(Task input begins)

(* ===== verification/Axmap.v ===== *)
(** * The bitmap of bitmaps (src/fio/lib/axmap.c)

    fio marks the blocks a random workload has already used in an axmap: level 0
    has one bit per block, and a set bit at level [N] says that the
    corresponding word of level [N - 1] is full.  The functions follow the
    source for 64-bit longs with the portable [ffz]; [None] is an access
    outside an array or a failed assertion. *)

From S2P Require Import Prelude Bits.

Open Scope Z_scope.

Definition UNIT_SHIFT : Z := 6.
Definition BLOCKS_PER_UNIT : Z := 64.
Definition BLOCKS_PER_UNIT_MASK : Z := 63.

(** The table of masks: entry [n] has the low [n] bits set. *)
Definition bit_masks : list Z :=
  [0x0000000000000000; 0x0000000000000001; 0x0000000000000003; 0x0000000000000007;
   0x000000000000000f; 0x000000000000001f; 0x000000000000003f; 0x000000000000007f;
   0x00000000000000ff; 0x00000000000001ff; 0x00000000000003ff; 0x00000000000007ff;
   0x0000000000000fff; 0x0000000000001fff; 0x0000000000003fff; 0x0000000000007fff;
   0x000000000000ffff; 0x000000000001ffff; 0x000000000003ffff; 0x000000000007ffff;
   0x00000000000fffff; 0x00000000001fffff; 0x00000000003fffff; 0x00000000007fffff;
   0x0000000000ffffff; 0x0000000001ffffff; 0x0000000003ffffff; 0x0000000007ffffff;
   0x000000000fffffff; 0x000000001fffffff; 0x000000003fffffff; 0x000000007fffffff;
   0x00000000ffffffff;
   0x00000001ffffffff; 0x00000003ffffffff; 0x00000007ffffffff; 0x0000000fffffffff;
   0x0000001fffffffff; 0x0000003fffffffff; 0x0000007fffffffff; 0x000000ffffffffff;
   0x000001ffffffffff; 0x000003ffffffffff; 0x000007ffffffffff; 0x00000fffffffffff;
   0x00001fffffffffff; 0x00003fffffffffff; 0x00007fffffffffff; 0x0000ffffffffffff;
   0x0001ffffffffffff; 0x0003ffffffffffff; 0x0007ffffffffffff; 0x000fffffffffffff;
   0x001fffffffffffff; 0x003fffffffffffff; 0x007fffffffffffff; 0x00ffffffffffffff;
   0x01ffffffffffffff; 0x03ffffffffffffff; 0x07ffffffffffffff; 0x0fffffffffffffff;
   0x1fffffffffffffff; 0x3fffffffffffffff; 0x7fffffffffffffff; 0xffffffffffffffff].

Record axmap_level := AxmapLevel { level : Z; map_size : Z; map_ : list Z }.

(** [nr_levels] is the number of elements of [levels]. *)
Record axmap := Axmap { levels : list axmap_level; nr_bits : Z }.

Definition nr_levels (m : axmap) : nat := length (levels m).

(** [a[i]] for an unsigned index. *)
Definition at_ {A} (l : list A) (i : Z) : option A :=
  if decide (0 <= i) then l !! Z.to_nat i else None.

Definition set_word (al : axmap_level) (offset w : Z) : axmap_level :=
  AxmapLevel (level al) (map_size al) (<[Z.to_nat offset := w]> (map_ al)).

(** ** Reset and allocation *)

Definition reset_level (al : axmap_level) : axmap_level :=
  AxmapLevel (level al) (map_size al) (replicate (Z.to_nat (map_size al)) 0).

Definition axmap_reset (m : axmap) : axmap :=
  Axmap (reset_level <$> levels m) (nr_bits m).

(** [(n + BLOCKS_PER_UNIT - 1) >> UNIT_SHIFT] at width [w]. *)
Definition units (w n : Z) : Z := Z.shiftr (wrapu w (n + BLOCKS_PER_UNIT - 1)) UNIT_SHIFT.

(** [while (i > 1) { i = units(i); levels++; }] on an [unsigned int]. *)
Fixpoint count_levels (fuel : nat) (i : Z) (lv : nat) : option nat :=
  if decide (1 < i) then
    match fuel with
    | O => None
    | S fuel' => count_levels fuel' (units 32 i) (S lv)
    end
  else Some lv.

(** The level structures; [mem k] is the [k]-th map allocation: its contents, or
    [None] when [malloc] fails.  The inner [None] is the [goto free_levels]. *)
Fixpoint alloc_levels (mem : nat -> option (list Z)) (n k : nat) (bits : Z)
    : option (list axmap_level) :=
  match n with
  | O => Some []
  | S n' =>
      let bits := units 64 bits in
      contents ← mem k;
      rest ← alloc_levels mem n' (S k) bits;
      Some (AxmapLevel (Z.of_nat k) bits (resize (Z.to_nat bits) 0 contents) :: rest)
  end.

(** The outer option is a fault, the inner one [NULL]; [ok_map] and [ok_levels]
    say whether the first two allocations succeed. *)
Definition axmap_new (ok_map ok_levels : bool) (mem : nat -> option (list Z)) (bits : Z)
    : option (option axmap) :=
  if negb ok_map then Some None
  else
    n ← count_levels 32 (u32 (units 64 bits)) 1;
    if negb ok_levels then Some None
    else Some (ls ← alloc_levels mem n 0 bits; Some (axmap_reset (Axmap ls bits))).

(** ** Walking the levels *)

Section handler.
Context {Data : Type}.
Variable func : axmap_level -> Z -> Z -> Data -> option (bool * axmap_level * Data).

(** From level 0 up, until [func] returns true. *)
Fixpoint axmap_handler (ls : list axmap_level) (index : Z) (data : Data)
    : option (bool * list axmap_level * Data) :=
  match ls with
  | [] => Some (false, [], data)
  | al :: ls' =>
      let offset := Z.shiftr index UNIT_SHIFT in
      let bit := Z.land index BLOCKS_PER_UNIT_MASK in
      '(r, al, data) ← func al offset bit data;
      if (r : bool) then Some (true, al :: ls', data)
      else
        let index := if decide (index <> 0) then Z.shiftr index UNIT_SHIFT else index in
        '(r, ls', data) ← axmap_handler ls' index data;
        Some (r, al :: ls', data)
  end.

(** From the highest level down; [ls] is the levels from [i - 1] down to 0. *)
Fixpoint axmap_handler_topdown (test : axmap_level -> Z -> Z -> option bool)
    (ls : list axmap_level) (bit_nr : Z) : option bool :=
  match ls with
  | [] => Some false
  | al :: ls' =>
      let index := Z.shiftr bit_nr (UNIT_SHIFT * Z.of_nat (length ls')) in
      let offset := Z.shiftr index UNIT_SHIFT in
      let bit := Z.land index BLOCKS_PER_UNIT_MASK in
      r ← test al offset bit;
      if (r : bool) then Some true else axmap_handler_topdown test ls' bit_nr
  end.
End handler.

(** ** Setting bits *)

Record axmap_set_data := SetData { sd_nr_bits : Z; set_bits : Z }.

Definition axmap_set_fn (al : axmap_level) (offset bit : Z) (data : axmap_set_data)
    : option (bool * axmap_level * axmap_set_data) :=
  let n := Z.min (sd_nr_bits data) (BLOCKS_PER_UNIT - bit) in
  bm ← at_ bit_masks n;
  let mask := u64 (Z.shiftl bm bit) in
  w ← at_ (map_ al) offset;
  let overlap := Z.land w mask in
  if decide (overlap = mask) then Some (true, al, SetData (sd_nr_bits data) 0)
  else
    let n' := if decide (overlap <> 0) then u32 (ffz (lnot64 overlap) - bit) else n in
    if decide (n' = 0) then Some (true, al, data)
    else
      bm ← at_ bit_masks n';
      let mask := if decide (overlap <> 0) then u64 (Z.shiftl bm bit) else mask in
      if decide (mask <> 0 /\ Z.land w mask = 0) then
        let w := Z.lor w mask in
        let data := SetData 1 (if decide (level al = 0) then n' else set_bits data) in
        Some (bool_decide (w <> 2 ^ 64 - 1), set_word al offset w, data)
      else None.

(** The clipped [nr_bits] is only used by the assertion. *)
Definition axmap_set_ (m : axmap) (bit_nr : Z) (data : axmap_set_data)
    : option (axmap * axmap_set_data) :=
  if decide (bit_nr > nr_bits m) then Some (m, data)
  else
    let n := if decide (u64 (bit_nr + sd_nr_bits data) > nr_bits m)
             then u32 (nr_bits m - bit_nr) else sd_nr_bits data in
    if decide (n <= BLOCKS_PER_UNIT) then
      '(_, ls, data) ← axmap_handler axmap_set_fn (levels m) bit_nr data;
      Some (Axmap ls (nr_bits m), data)
    else None.

Definition axmap_set (m : axmap) (bit_nr : Z) : option axmap :=
  '(m, _) ← axmap_set_ m bit_nr (SetData 1 0); Some m.

(** The [do ... while (nr_bits)] loop: each round but the last sets all the
    bits up to a word boundary. *)
Fixpoint axmap_set_nr_loop (fuel : nat) (m : axmap) (bit_nr n sb : Z) : option (Z * axmap) :=
  match fuel with
  | O => None
  | S fuel' =>
      let max_bits := BLOCKS_PER_UNIT - Z.land bit_nr BLOCKS_PER_UNIT_MASK in
      let this_set := if decide (n > max_bits) then max_bits else n in
      '(m, data) ← axmap_set_ m bit_nr (SetData this_set 0);
      let sb := u32 (sb + set_bits data) in
      if decide (set_bits data <> this_set) then Some (sb, m)
      else
        let n := u32 (n - set_bits data) in
        let bit_nr := u64 (bit_nr + set_bits data) in
        if decide (n <> 0) then axmap_set_nr_loop fuel' m bit_nr n sb else Some (sb, m)
  end.

Definition axmap_set_nr (m : axmap) (bit_nr n : Z) : option (Z * axmap) :=
  axmap_set_nr_loop (S (S (Z.to_nat (n / BLOCKS_PER_UNIT)))) m bit_nr n 0.

(** ** Looking *)

Definition axmap_isset_fn (al : axmap_level) (offset bit : Z) : option bool :=
  w ← at_ (map_ al) offset;
  Some (bool_decide (Z.land w (Z.shiftl 1 bit) <> 0)).

Definition axmap_isset (m : axmap) (bit_nr : Z) : option bool :=
  if decide (bit_nr <= nr_bits m)
  then axmap_handler_topdown axmap_isset_fn (rev (levels m)) bit_nr
  else Some false.

(** [for (; offset < map_size; offset++) if (~map[offset]) goto found;]: the
    offset and the complement of the first word that is not full. *)
Fixpoint next_word (words : list Z) (offset : Z) : option (Z * Z) :=
  match words with
  | [] => None
  | w :: words' =>
      if decide (lnot64 w <> 0) then Some (offset, lnot64 w) else next_word words' (offset + 1)
  end.

(** One level of the search; [i] is its number, the inner [None] a return of
    [-1ULL]. *)
Definition find_in_level (al : axmap_level) (i : nat) (bit_nr index : Z) : option (option Z) :=
  let index := u64 (Z.shiftl index UNIT_SHIFT) in
  let base_index := Z.shiftr bit_nr (UNIT_SHIFT * Z.of_nat i) in
  let index := if decide (index < base_index) then base_index else index in
  let offset := Z.shiftr index UNIT_SHIFT in
  let bit := Z.land index BLOCKS_PER_UNIT_MASK in
  if decide (offset >= map_size al) then Some None
  else
    bm ← at_ bit_masks bit;
    w ← at_ (map_ al) offset;
    let temp := Z.land (lnot64 bm) (lnot64 w) in
    let found := if decide (temp <> 0) then Some (offset, temp)
                 else next_word (drop (Z.to_nat (offset + 1)) (map_ al)) (offset + 1) in
    Some ('(offset, temp) ← found;
          Some (u64 (u64 (Z.shiftl offset UNIT_SHIFT) + ffz (lnot64 temp)))).

(** [-1ULL] is [None]. *)
Fixpoint find_loop (ls : list axmap_level) (bit_nr index : Z) : option (option Z) :=
  match ls with
  | [] => Some (Some index)
  | al :: ls' =>
      r ← find_in_level al (length ls') bit_nr index;
      match r with
      | None => Some None
      | Some index => find_loop ls' bit_nr index
      end
  end.

Definition axmap_find_first_free (m : axmap) (bit_nr : Z) : option (option Z) :=
  r ← find_loop (rev (levels m)) bit_nr 0;
  Some (index ← r; if decide (index >= nr_bits m) then None else Some index).

Definition axmap_next_free (m : axmap) (bit_nr : Z) : option (option Z) :=
  let next_bit := u64 (bit_nr + 1) in
  if decide (bit_nr >= nr_bits m) then Some None
  else
    let next_bit := if decide (next_bit = nr_bits m) then 0 else next_bit in
    let offset := Z.shiftr next_bit UNIT_SHIFT in
    let bit := Z.land next_bit BLOCKS_PER_UNIT_MASK in
    bm ← at_ bit_masks bit;
    l0 ← levels m !! 0%nat;
    w ← at_ (map_ l0) offset;
    let temp := Z.land (lnot64 bm) (lnot64 w) in
    ret ← (if decide (temp <> 0) then
             let ret := u64 (u64 (Z.shiftl offset UNIT_SHIFT) + ffz (lnot64 temp)) in
             Some (if decide (ret >= nr_bits m) then None else Some ret)
           else axmap_find_first_free m next_bit);
    match ret with
    | None => if decide (next_bit <> 0) then axmap_find_first_free m 0 else Some None
    | Some _ => Some ret
    end.

(** A small map behaves as the comments say. *)
Example axmap_small :
  (m ← axmap_new true true (fun _ => Some []) 130;
   m ← m; '(a, m) ← axmap_set_nr m 60 10; '(b, m) ← axmap_set_nr m 55 10;
   x ← axmap_isset m 69; y ← axmap_isset m 70; z ← axmap_next_free m 59;
   Some (a, b, x, y, z)) = Some (10, 5, true, false, Some 70).
Proof. vm_compute. reflexivity. Qed.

(Task input ends)

Across the preceding records, count the lines with the word "unsigned" in them and give that figure alone.

Response area :: 2